Describing a more recent survey conducted in 2005, involving 33 units in western France, the same team observed a marked difference in the prevalence of Oesophagostomum nodular worms between indoor and outdoor herds. Prevalence, as measured by checking samples of faeces from gestating and lactating sows, ranged from 100% for the extensive units down to under 17% where the sows were housed indoors. What is more, in both outdoor and indoor cases at least half of sows tested on units where infestation was present proved to be infected. But prevalence was most often nil when sows were housed on fully slatted floors during gestation and lactation and also received regular anthelmintic treatment.

Monitoring may look only at one worm species, but co-infection seems to be common. Certainly that was true on these French farms. Faecal analysis demonstrated the Oesphagostomum to be co-existing with the coccidiosis parasite Isospora and the Trichuris whipworm, as well as the Strongyloides threadworm in 3 instances.

A report from Greece to the IPVS congress looked specifically at coccidia in suckling piglets. Contamination was found to vary remarkably between untreated litters on a farm when the presence of the Isospora had previously been confirmed. This might be related to pen factors such as efficiency of cleaning and disinfection, said the investigators. All pens in which trial litters were located had been pressure-cleaned using cold water and left empty for a week to dry before re-stocking. But one piglet became infected, possibly due to insufficient cleaning and disinfection measures for its pen, and passed the infection to most of its littermates.

German research described to the same congress also referred to coccidiosis in suckling piglets and declared it to be underestimated in Germany as a parasitic infection in farrowing houses. Its prevalence was suggested to vary from farm to farm. On 6 herds examined, prevalence ranged from 10% up to 60% despite a level of hygiene assessed as at least moderate and ranging to good and very good on the individual units.

Still the most well-known internationally of the internal parasites is the Ascaris roundworm. The IPVS meeting heard about work in Italy showing an extraordinary rate of infection on a farrow-to-finish unit even today. Checks in the finishing house revealed positive faecal samples from up to 40% of the pigs, even though the sites had been stocked with piglets thought to originate from an Ascaris-free farrowing unit.

Tracing the route of infection took the researchers back to the pattern of excretion of parasite eggs. The unit was a multi-site enterprise in which farrowing, weaning and early growing took place in 3 different areas before the transfer of the pigs to a single unit for finishing. Results suggested that pigs were already harbouring an infection on entry to the finishing site, having ingested eggs containing infective larvae while still at their site of origin. Positive faecal samples at 23 days after arrival at the finishing place supported this hypothesis. The known life cycle of ascarids indicates a period of 6-8 weeks for larvae to emerge from the infective eggs, migrate within the host animal, return to the intestine and establish a clinical infection in which more eggs are shed.

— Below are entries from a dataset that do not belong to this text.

Lemma update_alpha_returns (g : rng R) (alpha_prev shock_prev : list R)
    (sigma persist : R) (mu : list R) :
  0 <= sigma ->
  exists alpha' shock' g',
    update_alpha g alpha_prev shock_prev sigma persist mu = Ok (alpha', shock', g').
Proof.
  intros Hs. apply snegb_false in Hs.
  unfold update_alpha, np_random_normal, draw. rewrite Hs. cbn. eauto.
Qed.

Lemma update_alpha_raises (g : rng R) (alpha_prev shock_prev : list R)
    (sigma persist : R) (mu : list R) :
  sigma < 0 ->
  update_alpha g alpha_prev shock_prev sigma persist mu = Err ValueError_scale.
Proof.
  intros Hs. apply snegb_true in Hs.
  unfold update_alpha, np_random_normal. rewrite Hs. reflexivity.
Qed.

(** The shares a call returns are a probability vector again. *)
Lemma update_alpha_invariant (g : rng R) (alpha_prev shock_prev : list R)
    (sigma persist : R) (mu : list R) (alpha' shock' : list R) (g' : rng R) :
  prob_vector alpha_prev ->
  length shock_prev = length alpha_prev ->
  length mu = length alpha_prev ->
  update_alpha g alpha_prev shock_prev sigma persist mu = Ok (alpha', shock', g') ->
  prob_vector alpha' /\
  length shock' = length alpha_prev /\
  length alpha' = length alpha_prev.
Proof.
  intros [Hnn Hsum] Hls Hlm Hup.
  destruct (update_alpha_inv _ _ _ _ _ _ _ _ _ Hup) as (_ & -> & -> & _).
  set (shock := vadd (vscale persist shock_prev) _).
  assert (Hshock : length shock = length alpha_prev).
  { unfold shock. rewrite length_vadd. unfold vscale.
    rewrite !length_map, length_seq, Hls. lia. }
  assert (Hlen : length (vadd mu shock) = length alpha_prev).
  { rewrite length_vadd. lia. }
  pose proof (vsum_vmul_exp_pos alpha_prev (vadd mu shock) Hnn Hlen
                ltac:(rewrite Hsum; lra)) as Hpos.
  split; [split|split].
  - apply vdivs_nonneg; [exact Hpos | apply vmul_exp_nonneg, Hnn].
  - rewrite vsum_vdivs. apply Rdiv_diag. lra.
  - exact Hshock.
  - unfold vdivs, vmul, vexp. rewrite length_map, length_zip_with, length_map.
    lia.
Qed.
Lemma testPoint_readings random startDate draws0 k :
  (forall n, (0 <= random n)%Q /\ (random n < 1)%Q) ->
  (k <= 739)%nat ->
  let item := testPoint random startDate draws0 k in
  heartRate item = None
  /\ (exists s, 5000 <= s <= 12000 /\ stepsOf item = Fin (inject_Z s))
  /\ num_gt (weightOf item) (Fin 0) = true
  /\ exists n : Z, num_eq (weightOf item) (Fin (inject_Z n / 100)).
Proof.
  intros Hr Hk item. subst item. split; [reflexivity|]. split.
  - destruct (Hr (draws0 + 2 * k)%nat) as [H0 H1].
    pose proof (steps_draw_range _ H0 H1) as Hs.
    eexists. split; [exact Hs|].
    unfold stepsOf. cbn [testPoint steps].
    rewrite or_zero_String_of_Z by lia. apply parseInt_String. lia.
  - destruct (Hr (S (draws0 + 2 * k))) as [H0 H1].
    set (q := (75 - inject_Z (Z.of_nat k) * (1 # 10)
               + random (S (draws0 + 2 * k)) * 2 - 1)%Q).
    assert (Hq : ((1 # 10) <= q)%Q).
    { unfold q.
      assert (Hk10 : (inject_Z (Z.of_nat k) <= inject_Z 739)%Q)
        by (rewrite <- Zle_Qle; lia).
      setoid_replace (1 # 10)%Q
        with (75 - inject_Z 739 * (1 # 10) + 0 * 2 - 1)%Q by reflexivity.
      apply Qplus_le_l. apply Qplus_le_compat.
      - apply Qplus_le_r. apply Qopp_le_compat.
        apply Qmult_le_compat_r; [exact Hk10|discriminate].
      - apply Qmult_le_compat_r; [exact H0|discriminate]. }
    assert (Hq0 : (0 <= q)%Q) by (apply (Qle_trans _ (1 # 10)); [discriminate|exact Hq]).
    pose proof (toFixed_reads_back 2 q ltac:(lia) Hq0) as Hrb.
    unfold weightOf. cbn [testPoint weight]. fold q.
    rewrite toFixed_nonempty.
    destruct (parseFloat (toFixed 2 (Fin q))) as [| | |v];
      cbn [num_eq] in Hrb; try contradiction.
    split.
    + cbn [num_gt]. apply negb_true_iff.
      destruct (Qle_bool v 0) eqn:E; [|reflexivity].
      apply Qle_bool_iff in E. rewrite Hrb in E.
      exfalso. apply (Qlt_not_le _ _ (round_places_positive 2 q
        ltac:(change (inject_Z (10 ^ Z.of_nat 2)) with (inject_Z 100);
              apply (Qle_trans _ ((1 # 10) * inject_Z 100));
              [discriminate|apply Qmult_le_compat_r; [exact Hq|discriminate]]))).
      exact E.
    + exists (Qfloor (q * inject_Z (10 ^ Z.of_nat 2) + (1 # 2))).
      cbn [num_eq]. exact Hrb.
Qed.
Lemma contains_nonempty (n d : string) : d <> "" -> contains n d -> n <> "".
Proof.
  intros Hd [pre [post H]] ->.
  destruct pre; simpl in H; [|discriminate].
  destruct d; [contradiction | discriminate].
Qed.

(** For a non-empty designator the walker's test is substring containment
    of the resolved name. *)
Lemma accepts_name_contains (disp : XServer) (d : string) (w : Window) :
  d <> "" -> (accepts disp (Some d) w = true <-> name_contains disp d w).
Proof.
  intros Hd. unfold accepts, name_contains.
  destruct (getWindowName disp w) as [n|].
  - rewrite nameMatchesDesignated_spec. split.
    + intros [_ [_ H]]. eauto.
    + intros [n' [E H]]. inversion E; subst n'.
      repeat split; auto. eapply contains_nonempty; eauto.
  - simpl. split; [discriminate | intros [n [E _]]; discriminate].
Qed.

Lemma accepts_empty_designator (disp : XServer) (w : Window) :
  accepts disp (Some "") w = false.
Proof.
  unfold accepts, nameMatchesDesignated.
  destruct (getWindowName disp w) as [n|]; [destruct (is_empty n)|]; reflexivity.
Qed.

(* ================================================================== *)
(** ** Facts about hierarchies *)

Lemma hierarchy_ind (P : hierarchy -> Prop) :
  (forall w kids, Forall P kids -> P (Node w kids)) -> forall t, P t.
Proof.
  intros step. fix IH 1. intros [w kids]. apply step.
  induction kids as [|k kids IHk]; constructor; [apply IH | exact IHk].
Qed.

Lemma windows_eqb_eq (l1 l2 : list Window) :
  windows_eqb l1 l2 = true <-> l1 = l2.
Proof.
  revert l2; induction l1 as [|a l1 IH]; intros [|b l2]; simpl;
    try (split; congruence).
  rewrite andb_true_iff, N.eqb_eq, IH. split.
  - intros [-> ->]; reflexivity.
  - intros E; inversion E; auto.
Qed.

Lemma mirrors_node (disp : XServer) (w : Window) (kids : list hierarchy) :
  mirrors disp (Node w kids) = true ->
  reported_children disp w = map handle kids
  /\ Forall (fun k => mirrors disp k = true) kids.
Proof.
  simpl. rewrite andb_true_iff, windows_eqb_eq, forallb_forall, Forall_forall.
  auto.
Qed.

Lemma height_subwindow (k : hierarchy) (kids : list hierarchy) :
  In k kids -> height k <= list_max (map height kids).
Proof.
  induction kids as [|k' kids IH]; simpl; [contradiction|].
  intros [->|Hin]; [lia | specialize (IH Hin); lia].
Qed.

Lemma map_handle_nil (kids : list hierarchy) :
  List.length (map handle kids) = 0 -> kids = [].
Proof. destruct kids; simpl; [reflexivity | discriminate]. Qed.

Lemma walked_nil disp designated st : walked disp designated [] st = st.
Proof. destruct st; unfold walked; simpl. now rewrite !app_nil_r. Qed.

Lemma walked_app disp designated ws1 ws2 st :
  walked disp designated (ws1 ++ ws2) st
  = walked disp designated ws2 (walked disp designated ws1 st).
Proof. unfold walked; simpl. now rewrite filter_app, !app_assoc. Qed.

Lemma selected_nil st : selected [] st = st.
Proof. destruct st; unfold selected; simpl. now rewrite app_nil_r. Qed.

Lemma selected_app ws1 ws2 st :
  selected (ws1 ++ ws2) st = selected ws2 (selected ws1 st).
Proof. unfold selected; simpl. now rewrite map_app, app_assoc. Qed.

Section Walk.
Variable disp : XServer.
Variable designated : option string.

(** One turn of the loop body, before the recursive call. *)
Lemma loop_body_walked (child : Window) (st : client) :
  match getWindowName disp child with
  | Some _ =>
      if nameMatchesDesignated (getWindowName disp child) designated
      then append_match child (looked_up child st)
      else looked_up child st
  | None => looked_up child st
  end = walked disp designated [child] st.
Proof.
  unfold walked. cbn [filter]. unfold accepts.
  destruct (getWindowName disp child) as [n|].
  - destruct (nameMatchesDesignated (Some n) designated);
      unfold append_match, looked_up;
      cbn [matched_windows name_lookups input_selected];
      [reflexivity | now rewrite app_nil_r].
  - change (nameMatchesDesignated None designated) with false.
    unfold looked_up. now rewrite app_nil_r.
Qed.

Pig-to-pig infection inevitably follows when this occurs. The Italian team also detected positive faecal samples from pigs at 43-50 days from entry that could represent either the animals' introduction with a pre-patent infection or their exposure to eggs immediately upon entrance to the site. Further evidence of infections at 93 days from entry, particularly with rather high egg values, were thought probably due to exposure to infection after entry. On the enterprise studied, a single administration of an anti-ascarid dewormer to sows before farrowing did not protect finishing pigs from infection. So a follow-up treatment of pigs before entering the finishing unit was proposed, combined with hygiene measures.

Danish studies added more information in that respect by reporting that anthelmintic treatment twice during the finishing period prevented Ascaris egg excretion, but did not reduce the occurrence of liver white spots at slaughter. To improve performance significantly, said the research group in Denmark, repeated treatments over several consecutive rounds may be necessary.